The Floriana Ospizio was found to be inadequate in 1848, and proposals to build a new building were initiated with architectural plans being completed in 1862 by T.H. Wyatt and Hon. F.V. Inglott. These plans were seen and commented favorably on by Florence Nightingale, Dr. J. Sutherland and Captain D. Galton.

The site chosen for the new hospice was situated in the southern part of Malta on lands called “ta l’Imghieret” covering an area of about 271/2 acres. The nearest populated centers were Paola and Tarxien about 1500 yards to the east, Luqa 900 yards to the south, Qormi 1200 yards to the north and Hamrun 1500 yards to the northeast. The building of the new edifice was put off until 1886, so that the new hospice was only finished in 1892. The building consisted of several detached wards, one or two storeys high with administration blocks, quarters for staff, and the necessary annexes. It was initially intended to house 930 individuals. In 1910, when a proposal to change the edifice into a general hospital was being contemplated, several other wards were added [7].

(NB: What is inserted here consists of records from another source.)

(* ===== verification/SchedulerInv.v ===== *)
(** * Invariant of one scheduler's state

    Every critical section of [Scheduler.v] preserves [InnerInv]: the counting
    invariant that ties a task's [remaining] and [blocked] counters to its
    unsatisfied edges and to the notifications still on their way, the ready
    queue's completeness, the terminalization ledger, and what is known of the
    running tasks. *)
From S2P Require Import Prelude AgentMachine Ownership Resource Scheduler.

(** ** The shape of the DAG: operation, status and back-edges of each task *)
Notation Shape := (ScheduledOp * TaskStatus * list (OpId * DependencyPolicy))%type (only parsing).
Definition shape_of (t : TaskState) : Shape := (op t, status t, dependents t).
Definition sh (g : Inner) : gmap OpId Shape := shape_of <$> tasks g.

Definition count {A} `{EqDecision A} (x : A) (l : list A) : nat :=
  length (filter (λ y, y = x) l).

#[global] Arguments count : simpl never.

Lemma count_nil {A} `{EqDecision A} (x : A) : count x [] = 0.
Proof. done. Qed.

Lemma count_cons {A} `{EqDecision A} (x y : A) l :
  count x (y :: l) = (if decide (y = x) then 1 else 0) + count x l.
Proof. unfold count. rewrite filter_cons. by case_decide. Qed.

Lemma count_app {A} `{EqDecision A} (x : A) l k : count x (l ++ k) = count x l + count x k.
Proof. unfold count. by rewrite filter_app, length_app. Qed.

Lemma sh_lookup g id :
  sh g !! id = shape_of <$> tasks g !! id.
Proof. apply lookup_fmap. Qed.

Lemma sh_Some g id t : tasks g !! id = Some t → sh g !! id = Some (shape_of t).
Proof. intros H. by rewrite sh_lookup, H. Qed.

Lemma sh_inv g id o st ds :
  sh g !! id = Some (o, st, ds) →
  ∃ t, tasks g !! id = Some t ∧ op t = o ∧ status t = st ∧ dependents t = ds.
Proof. rewrite sh_lookup. intros (t & ? & [= -> -> ->])%fmap_Some. eauto. Qed.

Lemma sh_set_task g id t : sh (set_task id t g) = <[id := shape_of t]> (sh g).
Proof. unfold sh. cbn. by rewrite fmap_insert. Qed.

Lemma sh_set_counts g id t r b :
  tasks g !! id = Some t → sh (set_task id (with_counts r b t) g) = sh g.
Proof. intros H. rewrite sh_set_task. apply insert_id. exact (sh_Some _ _ _ H). Qed.

(** ** What the notification loops leave alone *)
Definition frame (g g' : Inner) : Prop :=
  gauge g' = gauge g ∧ running g' = running g ∧ terminalized g' = terminalized g.

#[global] Instance frame_preorder : PreOrder frame.
Proof. split; [by repeat split|]. unfold frame. intros x y z. intuition congruence. Qed.

Lemma release_edge_frame d g : frame g (release_edge d g).
Proof. unfold release_edge. repeat case_match; by repeat split. Qed.

Lemma block_edge_frame d gw : frame gw.1 (block_edge d gw).1.
Proof. destruct gw. unfold block_edge. repeat case_match; by repeat split. Qed.

Lemma notify_frame st gw e : frame gw.1 (notify_dependent st gw e).1.
Proof.
  destruct e as [d p], gw as [g wl]. unfold notify_dependent. cbn -[block_edge].
  case_match; [apply release_edge_frame|].
  case_match; [apply (block_edge_frame _ (g, wl))|reflexivity].
Qed.

Lemma notify_all_frame st es gw : frame gw.1 (foldl (notify_dependent st) gw es).1.
Proof.
  revert gw; induction es as [|e es IH]; intros gw; cbn; [reflexivity|].
  etransitivity; [apply (notify_frame st)|apply IH].
Qed.

(** The transitive phase treats a newly blocked task exactly as the first
    phase treats a [Blocked] upstream. *)
Lemma propagate_one_notify gw e : propagate_one gw e = notify_dependent Blocked gw e.
Proof. by destruct gw, e as [? []]. Qed.

Lemma propagate_all_notify es gw :
  foldl propagate_one gw es = foldl (notify_dependent Blocked) gw es.
Proof.
  revert gw; induction es as [|e es IH]; intros gw; cbn; [done|].
  by rewrite propagate_one_notify, IH.
Qed.

Lemma propagate_step fuel g wl x :
  propagate (S fuel) g (wl ++ [x]) =
  let '(g', wl') := foldl (notify_dependent Blocked) (g, wl)
                      (from_option dependents [] (tasks g !! x)) in
  propagate fuel g' wl'.
Proof.
  cbn. rewrite rev_app_distr. cbn. by rewrite rev_involutive, propagate_all_notify.
Qed.

(** An induction principle for the worklist: a property of (state, worklist)
    kept by popping one task and notifying its dependents holds at the end. *)
Lemma propagate_ind (P : Inner → list OpId → Prop) fuel g wl g' :
  (∀ g wl x, P g (wl ++ [x]) →
     let r := foldl (notify_dependent Blocked) (g, wl)
                (from_option dependents [] (tasks g !! x)) in P r.1 r.2) →
  P g wl → propagate fuel g wl = Some g' → P g' [].
Proof.
  intros Hstep. revert g wl; induction fuel as [|fuel IH]; intros g wl HP Hr.
  - cbn in Hr. destruct wl; [by simplify_eq|done].
  - destruct wl as [|x wl _] using rev_ind; [cbn in Hr; by simplify_eq|].
    rewrite propagate_step in Hr. specialize (Hstep _ _ _ HP).
    destruct (foldl _ _ _) as [g1 wl1]. eauto.
Qed.

Lemma propagate_frame fuel g wl g' : propagate fuel g wl = Some g' → frame g g'.
Proof.
  apply (propagate_ind (λ h _, frame g h)); [|done].
  intros h wl' x Hf. cbn zeta. etransitivity; [exact Hf|].
  apply (notify_all_frame Blocked _ (h, wl')).
Qed.

(** ** The worklist terminates *)
Definition pend_one (_ : OpId) (s : Shape) : nat :=
  if decide (s.1.2 = Pending) then 1 else 0.
Definition pend (g : Inner) : nat := msum pend_one (sh g).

In 1912, the hospital was described as quadrilateral in shape and was enclosed all round by a stone wall except for an iron railing in front. St. Batholomew’s Hospital for lepers, built in 1911 and housing 120 patients, was situated in the vicinity. The wards and their offices were placed in two sets, male and female divisions, each consisting of four two-storied rectangular buildings, on the pavilion system, disposed symmetrically with the male division on the left and the female division on the right of the administrative block and Medical Officers’ quarters which faced the main entrance. The arrangement was such that three buildings formed three sides of a quadrangle, of which the remaining side was not built over. The fourth building was structurally distinct and stood in a parallel line to the block forming the outer side of each quadrangle. The inner blocks of the quadrangle, together with the administration building in front and the chapel at the back, enclosed another large rectangular area. At the back of the grounds in detached blocks were the kitchen pantries, store rooms, steam laundry, disinfector and other offices. The stables were on the extreme left (male side), while the mortuary was built against the front boundary wall on the same side. All the buildings had an abundance of free air space. Each storey was divided into two wards, aerially disconnected. On each side, a ground floor was used entirely used as a refectory. On each side, there was approximately the same number of “common”, “infirmary”, bed-ridden” and “incurables” wards. At the end of each ward, disconnected by means of lobbies, were the water closets, baths and lavatories [8].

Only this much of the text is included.